(** * workflow.util: LockFile, uninterruptible and atomic_writer

    A shallow embedding of the three resource guards of
    [src/lib/workflow/util.py]:

    - [LockFile]: an advisory lock on a sidecar [.lock] file, acquired by
      polling [fcntl.lockf] and released best-effort;
    - [uninterruptible]: a decorator that traps SIGTERM while the wrapped
      function runs;
    - [atomic_writer]: a context manager that writes to a temporary file and
      renames it over the target.

    Python exceptions are modelled by an [outcome] type, the operating
    system by an explicit world that is threaded through every call, and
    the answers of the operating system (clock readings, results of
    [fcntl.lockf], faults of [time.sleep], [os.unlink], [os.rename] and
    [os.remove]) by oracles the theorems quantify over. Times in seconds are binary64
    floating-point numbers, as in Python: the code subtracts them, compares
    them and tests them for zero. *)

From stdpp Require Import gmap strings list pretty.
From Stdlib Require Import Floats Ascii.

#[local] Set Warnings "-inexact-float".

(** ** Python values, exceptions and outcomes *)

Inductive errno : Type :=
| EACCES
| EAGAIN
| ENOENT
| EPERM
| EIO
| EINVAL.

Inductive exn : Type :=
| IOError (e : errno)
| OSError (e : errno)
| TypeError
| AcquisitionError
| SystemExit (code : Z)
| AppError (tag : nat).

Inductive outcome (A : Type) : Type :=
| Return (a : A)
| Raise (e : exn).

Arguments Return {A} a.
Arguments Raise {A} e.

(** [except IOError] and [except (IOError, OSError)] clauses. *)
Definition is_IOError (e : exn) : bool :=
  match e with IOError _ => true | _ => false end.

Definition is_IOError_or_OSError (e : exn) : bool :=
  match e with IOError _ | OSError _ => true | _ => false end.

(** ** LockFile *)

Module Lock.

(** The file object stored in [self._lockfile]: the index of the [open]
    call that produced it. *)
Definition pyfile : Type := nat.

(** Attributes of a [LockFile] instance. [_lock] is the [threading.Event];
    in a single thread it is the flag that [is_set] reads. *)
Record LockFile : Type := mkLockFile {
  lockfile : string;
  _lockfile : option pyfile;
  timeout : float;
  delay : float;
  _lock : bool
}.

(** [LockFile.__init__] (the [atexit] registration has no effect on the
    instance). *)
Definition init (protected_path : string) (timeout delay : float) : LockFile :=
  {| lockfile := protected_path +:+ ".lock";
     _lockfile := None;
     timeout := timeout;
     delay := delay;
     _lock := false |}.

Definition locked (self : LockFile) : bool := _lock self.

Definition set_lockfile (f : option pyfile) (self : LockFile) : LockFile :=
  {| lockfile := lockfile self; _lockfile := f; timeout := timeout self;
     delay := delay self; _lock := _lock self |}.

Definition set_lock (b : bool) (self : LockFile) : LockFile :=
  {| lockfile := lockfile self; _lockfile := _lockfile self;
     timeout := timeout self; delay := delay self; _lock := b |}.

(** What the process has done to the operating system so far. *)
Record World : Type := mkWorld {
  time_calls : nat;                  (* calls of time.time() *)
  lockf_log : list (option errno);   (* results of fcntl.lockf, latest first *)
  unlink_calls : nat;                (* calls of os.unlink *)
  files : gset string;               (* paths present on disk *)
  opened : list string;              (* paths of the files opened, in order *)
  slept : list float                 (* arguments of time.sleep, latest first *)
}.

Definition lockf_calls (w : World) : nat := length (lockf_log w).

(** Truth value of a Python float, [if self.timeout]: it differs from
    zero (a NaN is true, a negative zero is false). *)
Definition truthy (x : float) : bool := negb (PrimFloat.eqb x 0).

(** [errno in (errno.EACCES, errno.EAGAIN)] *)
Definition is_contention (e : errno) : bool :=
  match e with EACCES | EAGAIN => true | _ => false end.

(** The answers of the operating system: [clock n] is the value of the
    [n]-th call of [time.time()]; [lockf_os n] is what the [n]-th call of
    [fcntl.lockf] does ([None]: it succeeds, [Some e]: it raises [IOError]
    with that errno); [sleep_os d] is the errno with which the operating
    system refuses to wait for [d] seconds, for a [d] that is not negative
    (a NaN, or a delay too long for the platform); [unlink_os n] is a
    fault of the [n]-th call of [os.unlink] on a file that exists. *)
Record OS : Type := mkOS {
  clock : nat -> float;
  lockf_os : nat -> option errno;
  sleep_os : float -> option errno;
  unlink_os : nat -> option errno
}.

Section Env.

Variable os : OS.

Definition time_time (w : World) : float * World :=
  (clock os (time_calls w),
   {| time_calls := S (time_calls w); lockf_log := lockf_log w;
      unlink_calls := unlink_calls w; files := files w;
      opened := opened w; slept := slept w |}).

(** The errno with which [time.sleep(d)] fails. Python 2 hands the delay
    to [select], which refuses a negative one with [EINVAL] on every
    platform; whether it accepts another one is up to the operating
    system. *)
Definition sleep_error (d : float) : option errno :=
  if PrimFloat.ltb d 0 then Some EINVAL else sleep_os os d.

(** [time.sleep(d)]: [IOError] and no sleep when the delay is refused.
    What the clock shows after a sleep is up to [clock]. *)
Definition time_sleep (d : float) (w : World) : option exn * World :=
  match sleep_error d with
  | Some e => (Some (IOError e), w)
  | None =>
      (None,
       {| time_calls := time_calls w; lockf_log := lockf_log w;
          unlink_calls := unlink_calls w; files := files w;
          opened := opened w; slept := d :: slept w |})
  end.

(** [open(path, 'a')]: creates the file when it is missing. The parent
    directory is writable (the precondition of [acquire]). *)
Definition open_append (path : string) (w : World) : pyfile * World :=
  (length (opened w),
   {| time_calls := time_calls w; lockf_log := lockf_log w;
      unlink_calls := unlink_calls w; files := {[ path ]} ∪ files w;
      opened := opened w ++ [path]; slept := slept w |}).

(** [fcntl.lockf(f, op)]: on a file object the operating system decides;
    on [None] Python raises [TypeError] before any system call. *)
Definition fcntl_lockf (f : option pyfile) (w : World) : option exn * World :=
  match f with
  | None => (Some TypeError, w)
  | Some _ =>
      let r := lockf_os os (lockf_calls w) in
      (option_map IOError r,
       {| time_calls := time_calls w; lockf_log := r :: lockf_log w;
          unlink_calls := unlink_calls w; files := files w;
          opened := opened w; slept := slept w |})
  end.

(** [os.unlink(path)] *)
Definition os_unlink (path : string) (w : World) : option exn * World :=
  let fault :=
    if decide (path ∈ files w) then unlink_os os (unlink_calls w)
    else Some ENOENT in
  (option_map OSError fault,
   {| time_calls := time_calls w; lockf_log := lockf_log w;
      unlink_calls := S (unlink_calls w);
      files := match fault with
               | None => files w ∖ {[ path ]}
               | Some _ => files w
               end;
      opened := opened w; slept := slept w |}).

(** One pass through the body of [while True] in [acquire]. *)
Inductive pass : Type :=
| Done (r : outcome bool) (self : LockFile) (w : World)
| Again (self : LockFile) (w : World).

(** [time.sleep(self.delay)] at the end of a pass: the loop goes round
    again, unless the sleep raises. Neither sleep of [acquire] is inside a
    [try] that would catch it. *)
Definition sleep_then_again (self : LockFile) (w : World) : pass :=
  match time_sleep (delay self) w with
  | (Some e, w') => Done (Raise e) self w'
  | (None, w') => Again self w'
  end.

Definition acquire_pass (blocking : bool) (start : float)
    (self : LockFile) (w : World) : pass :=
  (* if self.timeout and (time.time() - start) >= self.timeout: *)
  let '(expired, w1) :=
    if truthy (timeout self) then
      let '(now, w1) := time_time w in
      (PrimFloat.leb (timeout self) (PrimFloat.sub now start), w1)
    else (false, w) in
  if expired then Done (Raise AcquisitionError) self w1
  (* if self.locked: time.sleep(self.delay); continue *)
  else if locked self then sleep_then_again self w1
  else
    (* if self._lockfile is None: self._lockfile = open(self.lockfile, 'a') *)
    let '(self1, w2) :=
      match _lockfile self with
      | None =>
          let '(f, w2) := open_append (lockfile self) w1 in
          (set_lockfile (Some f) self, w2)
      | Some _ => (self, w1)
      end in
    (* fcntl.lockf(self._lockfile, fcntl.LOCK_EX | fcntl.LOCK_NB) *)
    let '(r, w3) := fcntl_lockf (_lockfile self1) w2 in
    match r with
    | None => Done (Return true) (set_lock true self1) w3
    | Some (IOError e) =>
        if negb (is_contention e) then Done (Raise (IOError e)) self1 w3
        else if negb blocking then Done (Return false) self1 w3
        else sleep_then_again self1 w3
    | Some e => Done (Raise e) self1 w3
    end.

(** The loop of [acquire]; [fuel] bounds the number of passes, and [None]
    says the loop is still running after [fuel] of them. *)
Fixpoint acquire_loop (fuel : nat) (blocking : bool) (start : float)
    (self : LockFile) (w : World) : option (outcome bool * LockFile * World) :=
  match fuel with
  | O => None
  | S fuel' =>
      match acquire_pass blocking start self w with
      | Done r self' w' => Some (r, self', w')
      | Again self' w' => acquire_loop fuel' blocking start self' w'
      end
  end.

(** [LockFile.acquire] *)
Definition acquire (fuel : nat) (blocking : bool) (self : LockFile)
    (w : World) : option (outcome bool * LockFile * World) :=
  if locked self && negb blocking then Some (Return false, self, w)
  else
    let '(start, w0) := time_time w in
    acquire_loop fuel blocking start self w0.

(** [LockFile.release]. The [return True] of the [finally] clause
    discards an exception that [except IOError] did not catch. *)
Definition release (self : LockFile) (w : World)
    : outcome bool * LockFile * World :=
  if negb (_lock self) then (Return false, self, w)
  else
    (* try: fcntl.lockf(self._lockfile, fcntl.LOCK_UN) except IOError: pass *)
    let '(r, w1) := fcntl_lockf (_lockfile self) w in
    let pending :=
      match r with
      | Some e => if is_IOError e then None else Some e
      | None => None
      end in
    (* finally: *)
    let self1 := set_lockfile None (set_lock false self) in
    let '(r2, w2) := os_unlink (lockfile self1) w1 in
    match r2 with
    | Some e =>
        if is_IOError_or_OSError e then (Return true, self1, w2)
        else (Raise e, self1, w2)
    | None =>
        (* return True, whatever is pending *)
        match pending with
        | Some _ | None => (Return true, self1, w2)
        end
    end.

(** [release] called [n] times in a row; the results, first call first. *)
Fixpoint release_many (n : nat) (self : LockFile) (w : World)
    : list (outcome bool) * LockFile * World :=
  match n with
  | O => ([], self, w)
  | S n' =>
      let '(r, self1, w1) := release self w in
      let '(rs, self2, w2) := release_many n' self1 w1 in
      (r :: rs, self2, w2)
  end.

(** [with self: body]. [__enter__] calls [self.acquire()]; [__exit__] calls
    [self.release()] and returns [None], so an exception of the body goes
    on to the caller. The body works on the world and leaves the handle
    alone. *)
Definition with_lock {A : Type} (fuel : nat) (self : LockFile)
    (body : World -> outcome A * World) (w : World)
    : option (outcome A * LockFile * World) :=
  match acquire fuel true self w with
  | None => None
  | Some (Raise e, self1, w1) => Some (Raise e, self1, w1)
  | Some (Return _, self1, w1) =>
      let '(r, w2) := body w1 in
      let '(r', self2, w3) := release self1 w2 in
      match r' with
      | Raise e => Some (Raise e, self2, w3)
      | Return _ => Some (r, self2, w3)
      end
  end.

(** A caller that uses one handle for a sequence of [acquire] and
    [release] calls, whatever they return or raise; [None] when one of the
    [acquire] calls is still running after its fuel. *)
Inductive op : Type :=
| OpAcquire (fuel : nat) (blocking : bool)
| OpRelease.

Fixpoint run_ops (ops : list op) (self : LockFile) (w : World)
    : option (LockFile * World) :=
  match ops with
  | [] => Some (self, w)
  | OpAcquire fuel blocking :: ops' =>
      match acquire fuel blocking self w with
      | None => None
      | Some (_, self1, w1) => run_ops ops' self1 w1
      end
  | OpRelease :: ops' =>
      let '(_, self1, w1) := release self w in
      run_ops ops' self1 w1
  end.

End Env.

(** *** Vocabulary of the statements about [acquire] *)

(** The timeout test of a pass that started at [start] and reads the clock
    with its [n]-th call. *)
Definition expired (os : OS) (self : LockFile) (start : float) (n : nat) : bool :=
  truthy (timeout self)
  && PrimFloat.leb (timeout self) (PrimFloat.sub (clock os n) start).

Assigned task:
Return the span of lines in the data above that opens at the line with "lockf_os : nat -> option errno;" and closes at the line with "(** The errno", exactly, ends included, nothing else.

Response to this task:
  lockf_os : nat -> option errno;
  sleep_os : float -> option errno;
  unlink_os : nat -> option errno
}.

Section Env.

Variable os : OS.

Definition time_time (w : World) : float * World :=
  (clock os (time_calls w),
   {| time_calls := S (time_calls w); lockf_log := lockf_log w;
      unlink_calls := unlink_calls w; files := files w;
      opened := opened w; slept := slept w |}).

(** The errno with which [time.sleep(d)] fails. Python 2 hands the delay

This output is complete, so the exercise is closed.